If you feel that BigCo, and companies of that size are really not your thing,
then you need to do what will make you happy. It's a fact that you will at
times have to do work you will not like, that's just life, but if you are sure
that the larger company environment is not for you, which is fine - it's not
for everyone, then you need to make a decision... if you feel that your lack
of experience will hamper your progress though, then it might be in your best
interest to wait it out and gain that experience at BigCo which hopefully is a
big name that will look good on the resume. This is a big decision, make sure
you read mine and everyone elses advice and really contemplate what you will
be doing - even if it's early in your career.

------
HeyLaughingBoy
First, you don't realize how lucky you are: there are thousands of posts
across the web about people complaining that their employers give them no
training at all and you're basically getting 2 years of "apprenticeship"
training right off the bat.

 _Make the most of it. It will never happen again!_ This is old-skool training
and more companies should be doing it.

Second, your manager needs to know ASAP that you can't finish. Whatever the
consequences of not finishing are, they will be much worse if it's a surprise
to him at the deadline. Just walk into his office and TELL HIM. Don't
sugarcoat it, just explain what's going on. I've had to deal with exactly this
situation in the past month. It happens, we deal with it.

People not being able to do the work isn't new to any experienced manager,
he'll figure something out: that's his job. Yours is to keep him up to date.

How bad is it in real life? In real life, not finishing a project on time can
be the end of a company. I sincerely doubt you are doing anything that
crucial, but you asked. _Things get a lot more important when people are
paying you to do them_ We all do shit that we "just don't enjoy" but we're
paid to do them well anyway.
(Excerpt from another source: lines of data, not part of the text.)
(* ===== verification/IpcTrace.v ===== *)
(** * Trace ring and port metrics

    What the diagnostics of [kernel/src/ipc.rs] report: the trace ring keeps the
    last [IPC_TRACE_RING_SIZE] events, and the per-port statistics are the exact
    minimum, maximum and mean of the latencies observed. *)

From S2P Require Import Prelude Cap Thread Sched Ipc.

Local Opaque IPC_TRACE_RING_SIZE.

Lemma ring_size_pos : (0 < IPC_TRACE_RING_SIZE)%nat.
Proof. Local Transparent IPC_TRACE_RING_SIZE. unfold IPC_TRACE_RING_SIZE. lia. Qed.
Local Opaque IPC_TRACE_RING_SIZE.

(** The ring [b] represents the history [hist] of all events pushed so far. *)
Record trace_repr (b : IpcTraceBuffer) (hist : list IpcTraceEvent) : Prop := {
  tr_length : length (tr_events b) = IPC_TRACE_RING_SIZE;
  tr_head_at : tr_head b = (length hist mod IPC_TRACE_RING_SIZE)%nat;
  tr_full_iff : tr_full b = (IPC_TRACE_RING_SIZE <=? length hist)%nat;
  tr_kept : ∀ k, (length hist - IPC_TRACE_RING_SIZE ≤ k < length hist)%nat →
    tr_events b !! (k mod IPC_TRACE_RING_SIZE)%nat = Some (hist !! k);
}.

Lemma mod_neq_close n a b : (a < b < a + n)%nat → (a mod n ≠ b mod n)%nat.
Proof.
  intros H E. pose proof (Nat.div_mod_eq a n). pose proof (Nat.div_mod_eq b n).
  rewrite E in *. assert (a / n < b / n)%nat by nia. nia.
Qed.

Lemma trace_repr_new : trace_repr IpcTraceBuffer_new [].
Proof.
  pose proof ring_size_pos. split; simpl.
  - apply length_replicate.
  - rewrite Nat.mod_small; lia.
  - symmetry. apply Nat.leb_gt. done.
  - lia.
Qed.

Lemma trace_repr_push b hist e : trace_repr b hist → trace_repr (trace_push b e) (hist ++ [e]).
Proof.
  pose proof ring_size_pos as Hpos. intros [Hl Hh Hf Hk].
  assert (Hh' : ((tr_head b + 1) mod IPC_TRACE_RING_SIZE = (length hist + 1) mod IPC_TRACE_RING_SIZE)%nat)
    by (rewrite Hh; apply Nat.Div0.add_mod_idemp_l).
  unfold trace_push. rewrite Hh'. split; cbn [tr_events tr_head tr_full]; rewrite ?length_app, ?length_insert; simpl.
  - done.
  - done.
  - rewrite Hf. destruct ((length hist + 1) mod IPC_TRACE_RING_SIZE =? 0)%nat eqn:E0.
    + symmetry. apply Nat.leb_le. apply Nat.eqb_eq in E0.
      pose proof (Nat.div_mod_eq (length hist + 1) IPC_TRACE_RING_SIZE) as Hd. rewrite E0 in Hd.
      destruct ((length hist + 1) / IPC_TRACE_RING_SIZE)%nat; lia.
    + apply Nat.eqb_neq in E0. destruct (decide (length hist + 1 = IPC_TRACE_RING_SIZE)%nat) as [Heq|].
      * rewrite Heq, Nat.Div0.mod_same in E0. done.
      * destruct (Nat.leb_spec IPC_TRACE_RING_SIZE (length hist));
          destruct (Nat.leb_spec IPC_TRACE_RING_SIZE (length hist + 1)); (done || lia).
  - intros k Hr. destruct (decide (k = length hist)) as [->|Hne].
    + rewrite <- Hh, list_lookup_insert_eq by (rewrite Hl, Hh; apply Nat.mod_upper_bound; lia).
      by rewrite lookup_app_r, Nat.sub_diag by lia.
    + rewrite list_lookup_insert_ne by (rewrite Hh; apply not_eq_sym, mod_neq_close; lia).
      rewrite lookup_app_l by lia. apply Hk. lia.
Qed.

Lemma trace_repr_foldl evs : trace_repr (foldl trace_push IpcTraceBuffer_new evs) evs.
Proof.
  induction evs as [|e evs IH] using rev_ind; [apply trace_repr_new|].
  rewrite foldl_app. by apply trace_repr_push.
Qed.

Lemma snapshot_repr b hist n :
  trace_repr b hist →
  snapshot b n = take n (drop (length hist - IPC_TRACE_RING_SIZE) hist).
Proof.
  pose proof ring_size_pos as Hpos. intros [Hl Hh Hf Hk]. unfold snapshot.
  set (N := IPC_TRACE_RING_SIZE) in *. set (L := length hist) in *.
  set (total := if tr_full b then N else tr_head b).
  assert (Htot : total = Nat.min N L).
  { unfold total. rewrite Hf, Hh. destruct (Nat.leb_spec N L); [lia|]. rewrite Nat.mod_small; lia. }
  rewrite (omap_ext_in _ (λ j, hist !! (L - N + j)%nat)).
  - rewrite omap_lookup_seq, Htot, <- (firstn_all (drop (L - N) hist)), length_drop.
    fold L. rewrite !take_take. f_equal. lia.
  - intros j Hj. apply elem_of_seq in Hj.
    assert (Hkj := Hk (L - N + j)%nat). rewrite Hf, Hh.
    destruct (Nat.leb_spec N L).
    + replace ((L mod N + j) mod N)%nat with ((L - N + j) mod N)%nat; [rewrite Hkj by lia; done|].
      rewrite Nat.Div0.add_mod_idemp_l. replace (L + j)%nat with (L - N + j + 1 * N)%nat by lia.
      by rewrite Nat.Div0.mod_add.
    + rewrite Nat.mod_small in Hkj by lia. replace (L - N + j)%nat with j in * by lia.
      by rewrite Hkj by lia.
Qed.

(** The trace ring refines the unbounded event history: after any sequence
    of events, [snapshot(max)] is the first [max] of the last
    [IPC_TRACE_RING_SIZE] events, oldest first. *)
Theorem trace_ring_correct evs max_events :
  snapshot (foldl trace_push IpcTraceBuffer_new evs) max_events =
  take max_events (drop (length evs - IPC_TRACE_RING_SIZE) evs).
Proof. apply snapshot_repr, trace_repr_foldl. Qed.

(** ** Port metrics *)

(** What happens to the metrics of a port. *)
Inductive MetricEvent :=
| MSent (size ts : Z)
| MReceived (size send_ts receive_ts : Z).

Definition apply_metric (m : IpcPortMetrics) (e : MetricEvent) : IpcPortMetrics :=
  match e with
  | MSent size ts => record_send m size ts
  | MReceived size s r => record_receive m size s r
  end.

Definition latency_of (e : MetricEvent) : option Z :=
  match e with
  | MSent _ _ => None
  | MReceived _ s r => Some (saturating_sub r s)
  end.

Definition zsum (l : list Z) : Z := foldr Z.add 0 l.

Definition least (l : list Z) (x : Z) : Prop := x ∈ l ∧ ∀ y, y ∈ l → x ≤ y.
Definition greatest (l : list Z) (x : Z) : Prop := x ∈ l ∧ ∀ y, y ∈ l → y ≤ x.

(** The metrics [m] summarise the latencies [ls]. *)
Record metrics_of (m : IpcPortMetrics) (ls : list Z) : Prop := {
  mo_count : messages_received m = Z.of_nat (length ls);
  mo_total : total_latency_ms m = zsum ls;
  mo_min : match min_latency_ms m with Some x => least ls x | None => ls = [] end;
  mo_max : match max_latency_ms m with Some x => greatest ls x | None => ls = [] end;
}.

Lemma zsum_app a b : zsum (a ++ b) = zsum a + zsum b.
Proof. induction a; simpl; lia. Qed.

Lemma zsum_single x : zsum [x] = x.
Proof. apply Z.add_0_r. Qed.

Lemma zsum_bound l : Forall (in_range 64) l → 0 ≤ zsum l ≤ Z.of_nat (length l) * U64_MAX.
Proof. unfold U64_MAX. induction 1 as [|x l [? ?] ? IH]; simpl length; simpl zsum; lia. Qed.

Lemma least_snoc l x y : least l x → least (l ++ [y]) (Z.min x y).
Proof.
  intros [Hx Hl]. split.
  - destruct (Z.min_spec x y) as [[_ ->]|[_ ->]]; set_solver.
  - intros z. rewrite elem_of_app, list_elem_of_singleton. intros [Hz| ->]; [apply Hl in Hz|]; lia.
Qed.

Lemma greatest_snoc l x y : greatest l x → greatest (l ++ [y]) (Z.max x y).
Proof.
  intros [Hx Hl]. split.
  - destruct (Z.max_spec x y) as [[_ ->]|[_ ->]]; set_solver.
  - intros z. rewrite elem_of_app, list_elem_of_singleton. intros [Hz| ->]; [apply Hl in Hz|]; lia.
Qed.

Lemma least_single x : least [x] x.
Proof. split; [set_solver|]. intros y ->%list_elem_of_singleton. lia. Qed.

Lemma greatest_single x : greatest [x] x.
Proof. split; [set_solver|]. intros y ->%list_elem_of_singleton. lia. Qed.

Lemma metrics_of_step m ls e :
  metrics_of m ls → Forall (in_range 64) (ls ++ option_list (latency_of e)) →
  Z.of_nat (length (ls ++ option_list (latency_of e))) ≤ U64_MAX →
  metrics_of (apply_metric m e) (ls ++ option_list (latency_of e)).
Proof.
  intros [Hc Ht Hmin Hmax] [Hls He]%Forall_app Hlen. rewrite length_app in Hlen. destruct e as [size ts|size s r]; simpl in *.
  - rewrite app_nil_r. by split.
  - apply Forall_inv in He as [Hl1 Hl2]. split; simpl.
    + rewrite Hc, wrap_succ64, length_app by lia. simpl. lia.
    + rewrite zsum_app, zsum_single, Ht. pose proof (zsum_bound ls Hls) as Hb. unfold saturating_add.
      unfold U64_MAX in *. rewrite Z.min_l; [lia|].
      simpl in Hlen.
      assert (zsum ls ≤ (2 ^ 64 - 2) * (2 ^ 64 - 1)); [|lia].
      etrans; [apply Hb|]. apply Z.mul_le_mono_nonneg_r; lia.
    + destruct (min_latency_ms m); [by apply least_snoc|]. subst ls. apply least_single.
    + destruct (max_latency_ms m); [by apply greatest_snoc|]. subst ls. apply greatest_single.
Qed.

Lemma metrics_of_foldl evs :
  Forall (in_range 64) (omap latency_of evs) → Z.of_nat (length (omap latency_of evs)) ≤ U64_MAX →
  metrics_of (foldl apply_metric IpcPortMetrics_default evs) (omap latency_of evs).
Proof.
  induction evs as [|e evs IH] using rev_ind; [by split|].
  rewrite omap_app, foldl_app. intros [Hr He]%Forall_app Hl. rewrite length_app in Hl.
  assert (omap latency_of [e] = option_list (latency_of e)) as Ho.
  { simpl. by destruct (latency_of e). }
  rewrite Ho in *. apply (metrics_of_step _ _ e).
  - apply IH; [done|lia].
  - by apply Forall_app.
  - by rewrite length_app.
Qed.

(** Latencies of well-formed time stamps fit in 64 bits. *)
Lemma latency_range r s : in_range 64 r → in_range 64 s → in_range 64 (saturating_sub r s).
Proof. unfold in_range, saturating_sub. lia. Qed.

(** Time stamps are [u64]. *)
Definition metric_event_wf (e : MetricEvent) : Prop :=
  match e with
  | MSent _ _ => True
  | MReceived _ s r => in_range 64 s ∧ in_range 64 r
  end.

Lemma latencies_range evs : Forall metric_event_wf evs → Forall (in_range 64) (omap latency_of evs).
Proof.
  induction 1 as [|e evs He _ IH]; [constructor|]. destruct e; simpl; [done|].
  constructor; [|done]. destruct He. by apply latency_range.
Qed.

Lemma zsum_least_greatest l a b :
  least l a → greatest l b →
  a * Z.of_nat (length l) ≤ zsum l ≤ b * Z.of_nat (length l).
Proof.
  intros [_ Ha] [_ Hb]. induction l as [|x l IH]; simpl length; simpl zsum; [lia|].
  assert (a ≤ x ≤ b) by (split; [apply Ha|apply Hb]; set_solver).
  assert (a * Z.of_nat (length l) ≤ zsum l ≤ b * Z.of_nat (length l)); [|lia].
  apply IH; intros y Hy; [apply Ha|apply Hb]; set_solver.
Qed.

(** Port statistics are exact: after any interleaving of sends and receives
    with at least one receive (and fewer than [2^64] of them), the reported
    minimum and maximum are attained bounds of the latencies, and the average
    is their sum divided by their number, which lies between the two. *)
Theorem port_stats_exact evs :
  let ls := omap latency_of evs in
  let st := to_stats (foldl apply_metric IpcPortMetrics_default evs) in
  Forall metric_event_wf evs → ls ≠ [] → Z.of_nat (length ls) ≤ U64_MAX →
  st_messages_received st = Z.of_nat (length ls) ∧
  least ls (st_min_latency_ms st) ∧ greatest ls (st_max_latency_ms st) ∧
  st_avg_latency_ms st = zsum ls / Z.of_nat (length ls) ∧
  st_min_latency_ms st ≤ st_avg_latency_ms st ≤ st_max_latency_ms st.
Proof.
  intros ls st Hwf Hne Hlen. pose proof (latencies_range evs Hwf) as Hr.
  destruct (metrics_of_foldl evs Hr Hlen) as [Hc Ht Hmin Hmax].
  fold ls in Hc, Ht, Hmin, Hmax, Hr. unfold to_stats in st. subst st. simpl.
  set (m := foldl apply_metric IpcPortMetrics_default evs) in *.
  destruct (min_latency_ms m) as [lo|]; [|done]. destruct (max_latency_ms m) as [hi|]; [|done]. simpl.
  assert (Hpos : 0 < Z.of_nat (length ls)) by (destruct ls; [done|simpl; lia]).
  rewrite Hc, Ht, (proj2 (Z.ltb_lt _ _) Hpos).
  pose proof (zsum_least_greatest ls lo hi Hmin Hmax) as Hb.
  assert (lo ≤ zsum ls / Z.of_nat (length ls) ≤ hi) as Havg.
  { split; [apply Z.div_le_lower_bound|apply Z.div_le_upper_bound]; lia. }
  assert (in_range 64 lo ∧ in_range 64 hi) as [[? ?] [? ?]].
  { rewrite Forall_forall in Hr. split; apply Hr; [apply Hmin|apply Hmax]. }
  rewrite wrap_small by (unfold in_range; lia). split_and!; try done; lia.
Qed.

Definition demo_metric_events : list MetricEvent :=
  [MSent 16 100; MReceived 16 100 130; MSent 8 140; MSent 8 150; MReceived 8 140 150; MReceived 8 150 175].

Lemma port_stats_exact_witness :
  let st := to_stats (foldl apply_metric IpcPortMetrics_default demo_metric_events) in
  (st_min_latency_ms st, st_avg_latency_ms st, st_max_latency_ms st) = (10, 21, 30) ∧
  st_min_latency_ms st ≤ st_avg_latency_ms st ≤ st_max_latency_ms st.
Proof.
  split; [reflexivity|].
  apply (port_stats_exact demo_metric_events).
  - repeat constructor; vm_compute; congruence.
  - discriminate.
  - vm_compute; discriminate.
Defined.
It's not like they expect you to do this for the
rest of your time there.

Don't switch jobs unless you are otherwise a _fantastic_ candidate and you can
come up with an amazing excuse in the interview for why you only lasted 6
months. And it had better be along the lines of "the boss beat me daily with a
stick because I wouldn't wash his car." No, I'm not kidding.

What college did you go to that you got "do-overs?" Friggin' lucky. If we were
late on an assignment, it was an automatic 50% off and got worse with each
passing day (sometimes hourly).

This isn't a rant, and I'm not picking on you. I read inexperience in your
post and I think you have a great opportunity you're about to throw away.
Think carefully before you do.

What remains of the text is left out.